We draw two main conclusions. The first was based on one of our main findings, that superior performance in HRE was achieved by the HRE expert and by two intermediates with above average-scores in the IQ sub-factor working memory [
6]. We hypothesize that superior HRE performance may be based on both domain-specific expertise as well as on cognitive abilities. This aligns with our theoretical contribution that HRE tasks may involve aspects of both simple and complex problems. In general, solving simple problem relies more on cognitive abilities [
54] and solving complex is based on domain-specific knowledge [
22].
In this work, we contribute to the debate initiated by Lee and Johnson–Laird (2013) [
43] by extending the understanding of human problem solving in HRE. In this context, we conducted an exploration of HRE-specific problem-solving strategies, suggesting that a single best strategy may not exist and reverse engineers rely more on individual problem-solving procedures. Furthermore, we extended the understanding of when hardware reverse engineers are struggling by describing HRE-specific problems (e.g., misleading strategies and dead-ends) that occurred during problem solving.
5.2 Future Work
In light of these points, we feel that HRE is an interesting area for future research on human problem solving. It would be valuable to conduct controlled experiments in order to analyze influences and interactions of expertise and cognitive abilities in HRE performance as well.

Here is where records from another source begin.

(* ===== verification/Volume.v ===== *)
(** * volume.go: flex volumes and the provisioner

    Every operation of the [Volume] interface: [Init], [Attach], [Detach],
    [MountDevice], [UnmountDevice], [WaitForAttach], [GetVolumeName],
    [IsAttached], [Provision], [Delete] and [ProvisionerName], with the disk
    lookups they use. *)

From S2P Require Import Prelude GoStd Kube Cloud MapUtils Provider Instances Quantity.

Definition OptionFSType : string := "kubernetes.io/fsType".
Definition OptionReadWrite : string := "kubernetes.io/readwrite".
Definition APIPrefix : string := "/dev/xvd".
Definition LocalPrefix : string := "/dev/vd".
Definition DefaultFSType : string := "ext4".
Definition DriverName : string := "aliyun/flexv".
Definition ProvisionerName_const : string := "archon.kubeup.com/aliyun".
Definition ReadWriteOnce : string := "ReadWriteOnce".
Definition ResourceStorage : string := "storage".

(** [var MinSizeTable map[ecs.DiskCategory]int]. *)
Definition MinSizeTable : gmap string Z :=
  list_to_map [ (DiskCategoryCloud, 5); (DiskCategoryEphemeral, 5);
                (DiskCategoryEphemeralSSD, 20); (DiskCategoryCloudEfficiency, 20);
                (DiskCategoryCloudSSD, 20) ].

(** ** Device names *)

Definition deviceApi2Local (s : string) : string := Replace s APIPrefix LocalPrefix 1.
Definition deviceLocal2Api (s : string) : string := Replace s LocalPrefix APIPrefix 1.
Definition sameDevice (a b : string) : bool :=
  bool_decide (deviceApi2Local a = deviceApi2Local b).

(** ** Provisioning data *)

(** [type StorageOptions struct] with its ["k8s"] tags. *)
Record StorageOptions : Type := mkStorageOptions { so_FSType : string; so_Category : string }.

Definition StorageOptions_fields `{FloatConv} (o : StorageOptions) : list Field :=
  [ mkField "FSType" "fsType" Str true true (VStr (so_FSType o));
    mkField "Category" "diskCategory" Str true true (VStr (so_Category o)) ].

(** The struct seen by reflection, read back. *)
Definition StorageOptions_of `{FloatConv} (a : Any) (dflt : StorageOptions) : StorageOptions :=
  match a with
  | AnyPtrStruct [f1; f2] =>
      match f_value f1, f_value f2 with
      | VStr x, VStr y => mkStorageOptions x y
      | _, _ => dflt
      end
  | _ => dflt
  end.

(** [pvcontroller.VolumeOptions]: what the provisioner is asked for. *)
Record ProvisionOptions : Type := mkProvisionOptions {
  po_ReclaimPolicy : string; po_PVName : string; po_PVC : PersistentVolumeClaim;
  po_Parameters : option (gmap string string) }.

(** The size [Provision] asks for: at least the category's minimum, 5 for a
    category the table does not list. *)
Definition disk_size (category : string) (size : Z) : Z :=
  let minSize := default 5 (MinSizeTable !! category) in
  if bool_decide (size < minSize) then minSize else size.

Section volume.
Context {W : Type} `{!Handler req W} `{!FloatConv}.

(** [%+v] of a [VolumeOptions] or of a volume source, used in two error texts. *)
Context (show_options : gmap string json → string).
Context (show_pv : PersistentVolume → string) (show_fv : FlexVolumeSource → string).

(** ** Disk lookups *)

(** [func (p *AliyunProvider) getDiskById(diskId string)]. *)
Definition getDiskById (p : AliyunProvider) (diskId : string) : go W (result DiskItemType) :=
  '(disks, _) ←? call (DescribeDisks
     (mkDescribeDisksArgs (region p) [diskId] "" (mkPagination 0 50)));
  match disks with
  | d :: _ => mret (Ok d)
  | [] => mret (Err (Sprintf "DiskId %s is not found" [AStr diskId]))
  end.

(** The paging loop of [getDiskByDevice]; [fuel] bounds the pages read. *)
Fixpoint getDiskByDevice_loop (fuel : nat) (p : AliyunProvider) (instanceId device : string)
    (pg : Pagination) : go W (result DiskItemType) :=
  match fuel with
  | O => out_of_fuel
  | S fuel' =>
      '(disks, pgr) ←? call (DescribeDisks (mkDescribeDisksArgs (region p) [] instanceId pg));
      match find (λ disk, sameDevice (di_Device disk) device) disks with
      | Some disk => mret (Ok disk)
      | None =>
          match NextPage pgr with
          | None => mret (Err (Sprintf "Device %s is not found in provider inventory" [AStr device]))
          | Some pg' => getDiskByDevice_loop fuel' p instanceId device pg'
          end
      end
  end.

(** [func (p *AliyunProvider) getDiskByDevice(instanceId, device string)]. *)
Definition getDiskByDevice (fuel : nat) (p : AliyunProvider) (instanceId device : string) :
    go W (result DiskItemType) :=
  getDiskByDevice_loop fuel p instanceId device (mkPagination 0 50).

(** ** The flex volume operations *)

Definition Init (p : AliyunProvider) : go W VolumeError := mret VolumeSuccess.

(** The instance [Attach] and [Detach] work on: the node's, or the provider's own
    when no node is given. *)
Definition target_instance (p : AliyunProvider) (node : string) : go W (VolumeError + string) :=
  if bool_decide (node ≠ "") then
    r ← getInstanceByNodeName p node;
    match r with
    | Err e => mret (inl (NewVolumeError "Can't not get instanceId for node: %v %v" [AStr node; AStr e]))
    | Ok i => mret (inr (i_InstanceId i))
    end
  else mret (inr (instance p)).

Definition no_instance_error : VolumeError :=
  NewVolumeError "Failed to attach. No ALIYUN_INSTANCE is set and no node is provided." [].

(** The end of [Attach]: attach the (now free) disk, wait for it, report the
    device it got.  The result of [WaitForDisk] is dropped. *)
Definition attach_disk (p : AliyunProvider) (instanceId diskId : string)
    (deleteWithInstance : bool) : go W VolumeError :=
  r ← call (AttachDisk (mkAttachDiskArgs instanceId diskId deleteWithInstance));
  match r with
  | Err e => mret (NewVolumeError e [])
  | Ok _ =>
      _ ← WaitForDisk (region p) diskId DiskStatusInUse 0;
      r ← getDiskById p diskId;
      match r with
      | Err e => mret (NewVolumeError e [])
      | Ok disk => mret (set_DevicePath NewVolumeSuccess (deviceApi2Local (di_Device disk)))
      end
  end.

(** [func (p *AliyunProvider) Attach(options VolumeOptions, node string) error]. *)
Definition Attach (p : AliyunProvider) (options : gmap string json) (node : string) :
    go W VolumeError :=
  t ← target_instance p node;
  match t with
  | inl ve => mret ve
  | inr instanceId =>
      if bool_decide (instanceId = "") then mret no_instance_error
      else
        let diskId := opt_string options "diskId" in
        if bool_decide (diskId = "") then mret (NewVolumeError "diskid is required" [])
        else
          let deleteWithInstance := opt_bool options "deleteWithInstance" in
          r ← getDiskById p diskId;
          match r with
          | Err e => mret (NewVolumeError "Unable to get disk. %v" [AStr e])
          | Ok disk =>
              if bool_decide (di_Status disk = DiskStatusInUse) then
                if bool_decide (di_InstanceId disk = instanceId) then
                  mret (mkVolumeError "Success" "" (deviceApi2Local (di_Device disk)) "" false)
                else
                  r ← call (DetachDisk (di_InstanceId disk) diskId);
                  match r with
                  | Err e => mret (NewVolumeError
                      "Unable to attach disk: need to detach first but failed: %v" [AStr e])
                  | Ok _ =>
                      _ ← WaitForDisk (region p) diskId DiskStatusAvailable 0;
                      attach_disk p instanceId diskId deleteWithInstance
                  end
              else attach_disk p instanceId diskId deleteWithInstance
          end
  end.

(** [func (p *AliyunProvider) Detach(deviceName string, node string) error]. *)
Definition Detach (p : AliyunProvider) (deviceName node : string) : go W VolumeError :=
  t ← target_instance p node;
  match t with
  | inl ve => mret ve
  | inr instanceId =>
      if bool_decide (instanceId = "") then mret no_instance_error
      else
        r ← getDiskById p (path_Base deviceName);
        match r with
        | Err e => mret (NewVolumeError e [])
        | Ok disk =>
            if bool_decide (di_Status disk = DiskStatusDetaching)
               || bool_decide (di_Status disk = DiskStatusAvailable) then mret VolumeSuccess
            else if bool_decide (di_InstanceId disk ≠ instanceId) then mret VolumeSuccess
            else
              r ← call (DetachDisk instanceId (di_DiskId disk));
              match r with
              | Err e => mret (NewVolumeError e [])
              | Ok _ => mret VolumeSuccess
              end
        end
  end.

(** The mount flags [MountDevice] passes on. *)
Definition mount_flags (options : gmap string json) : list string :=
  let flagstr := opt_string options "flags" in
  let readwrite := opt_string options OptionReadWrite in
  (if bool_decide (flagstr ≠ "") then Split flagstr "," else []) ++
  (if bool_decide (readwrite ≠ "") then [readwrite] else []).

(** [func (p *AliyunProvider) MountDevice(dir, device string, options)]. *)
Definition MountDevice (p : AliyunProvider) (dir device : string) (options : gmap string json) :
    go W VolumeError :=
  let fstype := opt_string options OptionFSType in
  let flags := mount_flags options in
  missing ← call (StatIsNotExist dir);
  r ← (if (missing : bool) then call (MkdirAll dir 488) else mret (Ok tt));
  match r with
  | Err e => mret (NewVolumeError e [])
  | Ok _ =>
      r ← call (FormatAndMount device dir fstype flags);
      match r with
      | Err e => mret (NewVolumeError e [])
      | Ok _ => mret VolumeSuccess
      end
  end.

(** [func (p *AliyunProvider) UnmountDevice(dir string) error]. *)
Definition UnmountDevice (p : AliyunProvider) (dir : string) : go W VolumeError :=
  r ← call (Unmount dir);
  match r with
  | Err e => mret (NewVolumeError e [])
  | Ok _ => mret VolumeSuccess
  end.

(** [func (p *AliyunProvider) WaitForAttach(device string, options)]. *)
Definition WaitForAttach (p : AliyunProvider) (device : string) (options : gmap string json) :
    go W VolumeError :=
  if authorized p then
    r ← getDiskById p (opt_string options "diskId");
    match r with
    | Err e => mret (NewVolumeError e [])
    | Ok disk =>
        r ← WaitForDisk (region p) (di_DiskId disk) DiskStatusInUse 0;
        match r with
        | Err e => mret (NewVolumeError e [])
        | Ok _ => mret VolumeSuccess
        end
    end
  else mret (NewVolumeNotSupported "").

(** [func (p *AliyunProvider) GetVolumeName(options VolumeOptions) error]. *)
Definition GetVolumeName (p : AliyunProvider) (options : gmap string json) : go W VolumeError :=
  let diskId := opt_string options "diskId" in
  if bool_decide (diskId = "")
  then mret (NewVolumeError "diskId is required, options: %+v" [AStr (show_options options)])
  else mret (set_VolumeName NewVolumeSuccess diskId).

(** [func (p *AliyunProvider) IsAttached(options VolumeOptions, node string) error]. *)
Definition IsAttached (p : AliyunProvider) (options : gmap string json) (node : string) :
    go W VolumeError :=
  if authorized p then
    let node := if bool_decide (node = "localhost") then hostname p else node in
    r ← getInstanceByNodeName p node;
    match r with
    | Err e => mret (NewVolumeError "Can't not get instanceId for node: %v %v" [AStr node; AStr e])
    | Ok i =>
        let diskId := opt_string options "diskId" in
        if bool_decide (diskId = "") then mret (NewVolumeError "diskid is required" [])
        else
          r ← getDiskById p diskId;
          match r with
          | Err e => mret (NewVolumeError e [])
          | Ok disk =>
              mret (set_Attached NewVolumeSuccess
                (bool_decide (di_InstanceId disk = i_InstanceId i)
                 && bool_decide (di_Status disk = DiskStatusInUse)))
          end
    end
  else mret (NewVolumeNotSupported "Unable to check if a spec is attached without access key").

(** ** The provisioner *)

(** The storage options of a storage class: the errors of [MapToStruct] are
    dropped. *)
Definition storage_options (params : option (gmap string string)) : StorageOptions :=
  let dflt := mkStorageOptions DefaultFSType "" in
  StorageOptions_of (MapToStruct params (AnyPtrStruct (StorageOptions_fields dflt)) "").1 dflt.

(** [func (p *AliyunProvider) Provision(options pvcontroller.VolumeOptions)]. *)
Definition Provision (p : AliyunProvider) (options : ProvisionOptions) :
    go W (result PersistentVolume) :=
  let pvc := po_PVC options in
  if pvc_has_Selector pvc then mret (Err "claim.Spec.Selector is not supported")
  else if negb (existsb (λ mode, bool_decide (mode = ReadWriteOnce)) (pvc_AccessModes pvc))
  then mret (Err "Aliyun disk only supports ReadWriteOnce mounts")
  else
    let category := so_Category (storage_options (po_Parameters options)) in
    if bool_decide (category = "")
    then mret (Err "diskCategory must be specified in storageClass")
    else
      let capacity := default zero_Quantity (pvc_Requests pvc !! ResourceStorage) in
      let size := disk_size category (ScaledValue capacity Giga) in
      r ← call (CreateDisk (mkCreateDiskArgs (region p) (zone p) category (po_PVName options) size));
      match r with
      | Err e => mret (Err (Sprintf "Failed to call Aliyun CreateDisk: %v" [AStr e]))
      | Ok diskId =>
          mret (Ok (mkPV (po_PVName options) (po_ReclaimPolicy options) [ReadWriteOnce]
            {[ ResourceStorage := SetScaled capacity size Giga ]}
            (default "" (pvc_StorageClassName pvc))
            (Some (mkFlexVolume DriverName {[ "diskId" := diskId ]}))))
      end.

(** [func (p *AliyunProvider) Delete(pv *v1.PersistentVolume) error]: [None] is a
    nil error. *)
Definition Delete (p : AliyunProvider) (pv : PersistentVolume) : go W (option error) :=
  match pv_FlexVolume pv with
  | None => mret (Some (Sprintf "No flexvolume is provided: %+v" [AStr (show_pv pv)]))
  | Some fv =>
      let diskId := default "" (fv_Options fv !! "diskId") in
      if bool_decide (diskId = "")
      then mret (Some (Sprintf "No diskId in the flexvolume: %+v" [AStr (show_fv fv)]))
      else
        r ← call (DeleteDisk diskId);
        match r with
        | Err e => mret (Some (Sprintf "Error deleting disk: %v" [AStr e]))
        | Ok _ => mret None
        end
  end.

(** [func (p *AliyunProvider) ProvisionerName() string]. *)
Definition ProvisionerName (p : AliyunProvider) : string := ProvisionerName_const.

End volume.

Additionally, a promising investigation would be to analyze difficulties in the HRE problem-solving processes, and whether these could be avoided over time due to the acquisition of skills and domain-specific knowledge. It would also be interesting to analyze how reverse engineers solve other HRE problem tasks, such as reversing an (obfuscated) FSM or extracting a cryptographic key from an unknown netlist. In the light of developing countermeasures impeding HRE, future studies should focus on how reverse engineers analyze protected (obfuscated) netlists and which problem-solving strategies are applied in order to break the obfuscation.
In order to analyze HRE as a specific type of human problem solving, we suggest to include time pressure in future studies to investigate if higher levels of induced stress (based on time pressure) may influence the performance of HRE tasks. We suggest that future studies may conduct interviews with other HRE professionals or more experienced engineers to obtain feedback on the HRE problem-solving model and to probe their mental models of HRE in general. Furthermore, future studies may also investigate whether the model can be confirmed and extended to problem-solving in other HRE tasks.

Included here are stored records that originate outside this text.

(* ===== verification/Net.v ===== *)
(** * Package net: addresses and CIDR blocks

    [net.ParseCIDR] and [IPNet.Contains], which the controller's start-up and the
    route controller call.  An address is a list of 4 or 16 bytes, a byte a [Z].
    (The parsers are those of Go 1.8: decimal numbers may have leading zeros.) *)

From S2P Require Import Prelude GoStd.

Definition IP : Type := list Z.

(** [type IPNet struct]. *)
Record IPNet : Type := mkIPNet { net_IP : IP; net_Mask : list Z }.

#[export] Instance IPNet_eq_dec : EqDecision IPNet.
Proof. solve_decision. Defined.

Definition IPv4len : nat := 4.
Definition IPv6len : nat := 16.

(** The prefix of an IPv4 address in its 16-byte form. *)
Definition v4InV6Prefix : list Z := replicate 10 0 ++ [255; 255].

(** ** Numbers *)

(** Larger numbers are refused. *)
Definition big : Z := 16777215.

Definition hex_digit_val (c : ascii) : option Z :=
  let n := Z.of_N (N_of_ascii c) in
  if (48 <=? n) && (n <=? 57) then Some (n - 48)
  else if (97 <=? n) && (n <=? 102) then Some (n - 87)
  else if (65 <=? n) && (n <=? 70) then Some (n - 55)
  else None.

(** The scan of [dtoi] and [xtoi]: the number after [n], how many digits were read
    and the rest; [None] when it gets too big. *)
Fixpoint scan_digits (val : ascii → option Z) (base n : Z) (i : nat) (s : list ascii) :
    option (Z * nat * list ascii) :=
  match s with
  | [] => Some (n, i, [])
  | c :: s' =>
      match val c with
      | None => Some (n, i, s)
      | Some d =>
          let n' := n * base + d in
          if bool_decide (n' >= big) then None else scan_digits val base n' (S i) s'
      end
  end.

(** A number at the head of the text: at least one digit. *)
Definition number (val : ascii → option Z) (base : Z) (s : list ascii) :
    option (Z * list ascii) :=
  match scan_digits val base 0 0 s with
  | Some (n, S _, rest) => Some (n, rest)
  | _ => None
  end.
Definition dtoi (s : list ascii) : option (Z * list ascii) := number digit_val 10 s.
Definition xtoi (s : list ascii) : option (Z * list ascii) := number hex_digit_val 16 s.

Arguments dtoi s : simpl never.
Arguments xtoi s : simpl never.

(** ** Addresses *)

(** The loop of [parseIPv4], with [k] numbers still to come: all but the first
    follow a dot. *)
Fixpoint ipv4_numbers (k : nat) (first : bool) (s : list ascii) : option (list Z) :=
  match k with
  | O => match s with [] => Some [] | _ => None end
  | S k' =>
      s ← (if first then match s with [] => None | _ => Some s end
           else match s with c :: s' => if bool_decide (c = "."%char) then Some s' else None | [] => None end);
      '(n, rest) ← dtoi s;
      if bool_decide (n > 255) then None
      else ps ← ipv4_numbers k' false rest; Some (n :: ps)
  end.

(** [func parseIPv4(s string) IP]: the address in 16-byte form. *)
Definition parseIPv4 (s : list ascii) : option IP :=
  ps ← ipv4_numbers IPv4len true s; Some (v4InV6Prefix ++ ps).

(** The end of [parseIPv6]: the bytes read so far, with zeros at the ellipsis. *)
Definition expand_ellipsis (ip : list Z) (ellipsis : option nat) : option IP :=
  if bool_decide (length ip < IPv6len)%nat then
    e ← ellipsis; Some (take e ip ++ replicate (IPv6len - length ip) 0 ++ drop e ip)
  else match ellipsis with Some _ => None | None => Some ip end.

(** The loop of [parseIPv6]: [ip] is what is read so far.  A round adds two bytes,
    so eight rounds fill the address; what is left of the text then is an error. *)
Fixpoint ipv6_groups (rounds : nat) (ip : list Z) (ellipsis : option nat) (s : list ascii) :
    option IP :=
  match rounds with
  | O => match s with [] => expand_ellipsis ip ellipsis | _ => None end
  | S rounds' =>
      '(n, rest) ← xtoi s;
      if bool_decide (n > 65535) then None
      else
        match rest with
        | [] => expand_ellipsis (ip ++ [Z.shiftr n 8; Z.land n 255]) ellipsis
        | c :: rest' =>
            if bool_decide (c = "."%char) then
              if bool_decide (ellipsis = None ∧ length ip ≠ 12%nat) then None
              else if bool_decide (IPv6len < length ip + 4)%nat then None
              else ip4 ← parseIPv4 s; expand_ellipsis (ip ++ drop 12 ip4) ellipsis
            else
              let ip := ip ++ [Z.shiftr n 8; Z.land n 255] in
              if bool_decide (c ≠ ":"%char) then None
              else
                match rest' with
                | [] => None
                | c' :: rest'' =>
                    if bool_decide (c' = ":"%char) then
                      match ellipsis with
                      | Some _ => None
                      | None =>
                          match rest'' with
                          | [] => expand_ellipsis ip (Some (length ip))
                          | _ => ipv6_groups rounds' ip (Some (length ip)) rest''
                          end
                      end
                    else ipv6_groups rounds' ip ellipsis rest'
                end
        end
  end.

(** [func parseIPv6(s string, zoneAllowed bool)], without zones. *)
Definition parseIPv6 (s : list ascii) : option IP :=
  match s with
  | c1 :: c2 :: s' =>
      if bool_decide (c1 = ":"%char ∧ c2 = ":"%char) then
        match s' with
        | [] => Some (replicate IPv6len 0)
        | _ => ipv6_groups 8 [] (Some 0%nat) s'
        end
      else ipv6_groups 8 [] None s
  | _ => ipv6_groups 8 [] None s
  end.

(** [func (ip IP) To4() IP]. *)
Definition To4 (ip : IP) : option IP :=
  if bool_decide (length ip = IPv4len) then Some ip
  else if bool_decide (length ip = IPv6len ∧ take 12 ip = v4InV6Prefix) then Some (drop 12 ip)
  else None.

(** ** Blocks *)

(** [func CIDRMask(ones, bits int) IPMask] for [0 ≤ ones ≤ bits]: byte by byte. *)
Fixpoint CIDRMask (ones : Z) (bytes : nat) : list Z :=
  match bytes with
  | O => []
  | S k =>
      (if bool_decide (8 <= ones) then 255
       else if bool_decide (ones <= 0) then 0
       else 255 - (2 ^ (8 - ones) - 1)) :: CIDRMask (ones - 8) k
  end.

(** The loop of [func (ip IP) Mask(mask IPMask) IP]. *)
Definition and_bytes (ip mask : list Z) : list Z := zip_with Z.land ip mask.

(** [func (ip IP) Mask(mask IPMask) IP], nil on unequal lengths. *)
Definition Mask (ip : IP) (mask : list Z) : option IP :=
  let mask := if bool_decide (length mask = IPv6len ∧ length ip = IPv4len ∧ Forall (eq 255) (take 12 mask))
              then drop 12 mask else mask in
  let ip := if bool_decide (length mask = IPv4len ∧ length ip = IPv6len ∧ take 12 ip = v4InV6Prefix)
            then drop 12 ip else ip in
  if bool_decide (length ip = length mask) then Some (and_bytes ip mask) else None.

(** Cut a text at the first slash. *)
Fixpoint cut_slash (s : list ascii) : option (list ascii * list ascii) :=
  match s with
  | [] => None
  | c :: s' => if bool_decide (c = slash) then Some ([], s')
               else '(a, m) ← cut_slash s'; Some (c :: a, m)
  end.

(** [func ParseCIDR(s string) (IP, *IPNet, error)]: the block.  ([Mask] is never nil
    here: the mask is as long as the address.) *)
Definition ParseCIDR (s : string) : result IPNet :=
  let bad := Err ("invalid CIDR address: " +:+ s) in
  match cut_slash (str_to_list s) with
  | None => bad
  | Some (addr, mask) =>
      let '(iplen, ip) :=
        match parseIPv4 addr with
        | Some ip => (IPv4len, Some ip)
        | None => (IPv6len, parseIPv6 addr)
        end in
      match ip, dtoi mask with
      | Some ip, Some (n, []) =>
          if bool_decide (n > 8 * Z.of_nat iplen) then bad
          else
            let m := CIDRMask n iplen in
            match Mask ip m with
            | Some base => Ok (mkIPNet base m)
            | None => bad
            end
      | _, _ => bad
      end
  end.

(** [func networkNumberAndMask(n *IPNet) (ip IP, m IPMask)]. *)
Definition networkNumberAndMask (n : IPNet) : option (IP * list Z) :=
  ip ← (match To4 (net_IP n) with
        | Some ip => Some ip
        | None => if bool_decide (length (net_IP n) = IPv6len) then Some (net_IP n) else None
        end);
  let m := net_Mask n in
  if bool_decide (length m = IPv4len) then
    if bool_decide (length ip = IPv4len) then Some (ip, m) else None
  else if bool_decide (length m = IPv6len) then
    Some (ip, if bool_decide (length ip = IPv4len) then drop 12 m else m)
  else None.

(** The comparison loop of [Contains]. *)
Fixpoint same_network (nn m ip : list Z) : bool :=
  match nn, m, ip with
  | x :: nn', k :: m', y :: ip' => bool_decide (Z.land x k = Z.land y k) && same_network nn' m' ip'
  | _, _, _ => true
  end.

(** [func (n *IPNet) Contains(ip IP) bool]. *)
Definition Contains (n : IPNet) (ip : IP) : bool :=
  let '(nn, m) := default ([], []) (networkNumberAndMask n) in
  let ip := default ip (To4 ip) in
  bool_decide (length ip = length nn) && same_network nn m ip.

(** ** Examples *)

Example ParseCIDR_v4 : ParseCIDR "172.16.5.9/12" = Ok (mkIPNet [172; 16; 0; 0] [255; 240; 0; 0]).
Proof. vm_compute. reflexivity. Qed.
Example ParseCIDR_v6 :
  ParseCIDR "2001:db8::1:0/33" =
    Ok (mkIPNet [32; 1; 13; 184; 0; 0; 0; 0; 0; 0; 0; 0; 0; 0; 0; 0]
          [255; 255; 255; 255; 128; 0; 0; 0; 0; 0; 0; 0; 0; 0; 0; 0]).
Proof. vm_compute. reflexivity. Qed.
Example ParseCIDR_bad : ParseCIDR "172.16.0/12" = Err "invalid CIDR address: 172.16.0/12".
Proof. vm_compute. reflexivity. Qed.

5.3 Hypotheses and Recommendations for Cognitive Obfuscation
Here we discuss how the understanding of reverse engineers’ problem-solving processes and strategies may contribute to the field of cybersecurity by supporting the achievement of our overarching goal—the development of novel forms of countermeasures (i.e., cognitive obfuscation) that impede HRE attacks. In general, countermeasures against reverse engineering can never provide absolute protection [
5]. Instead, effective countermeasures raise the cost of an attack (i.e., time-on-task) to a prohibitively high level. However, previously proposed countermeasures were based solely upon technical aspects and no holistic measure for comparing the cost of HRE-based attacks yet exists [
60].
Therefore, we propose several recommendations in pursuit of cognitive obfuscation. First, the HRE problem-solving model we have developed can serve as a framework with which to examine existing hardware obfuscation techniques across the following relevant dimensions.
(1)
To what extent does the obfuscation technique increase time-on-task compared to an attack on the same but unprotected circuit?
(2)
Which Reversing Problem(s) does the applied obfuscation technique cause?
(3)
Can we detect recurring problem-solving strategies for the obfuscation technique under study?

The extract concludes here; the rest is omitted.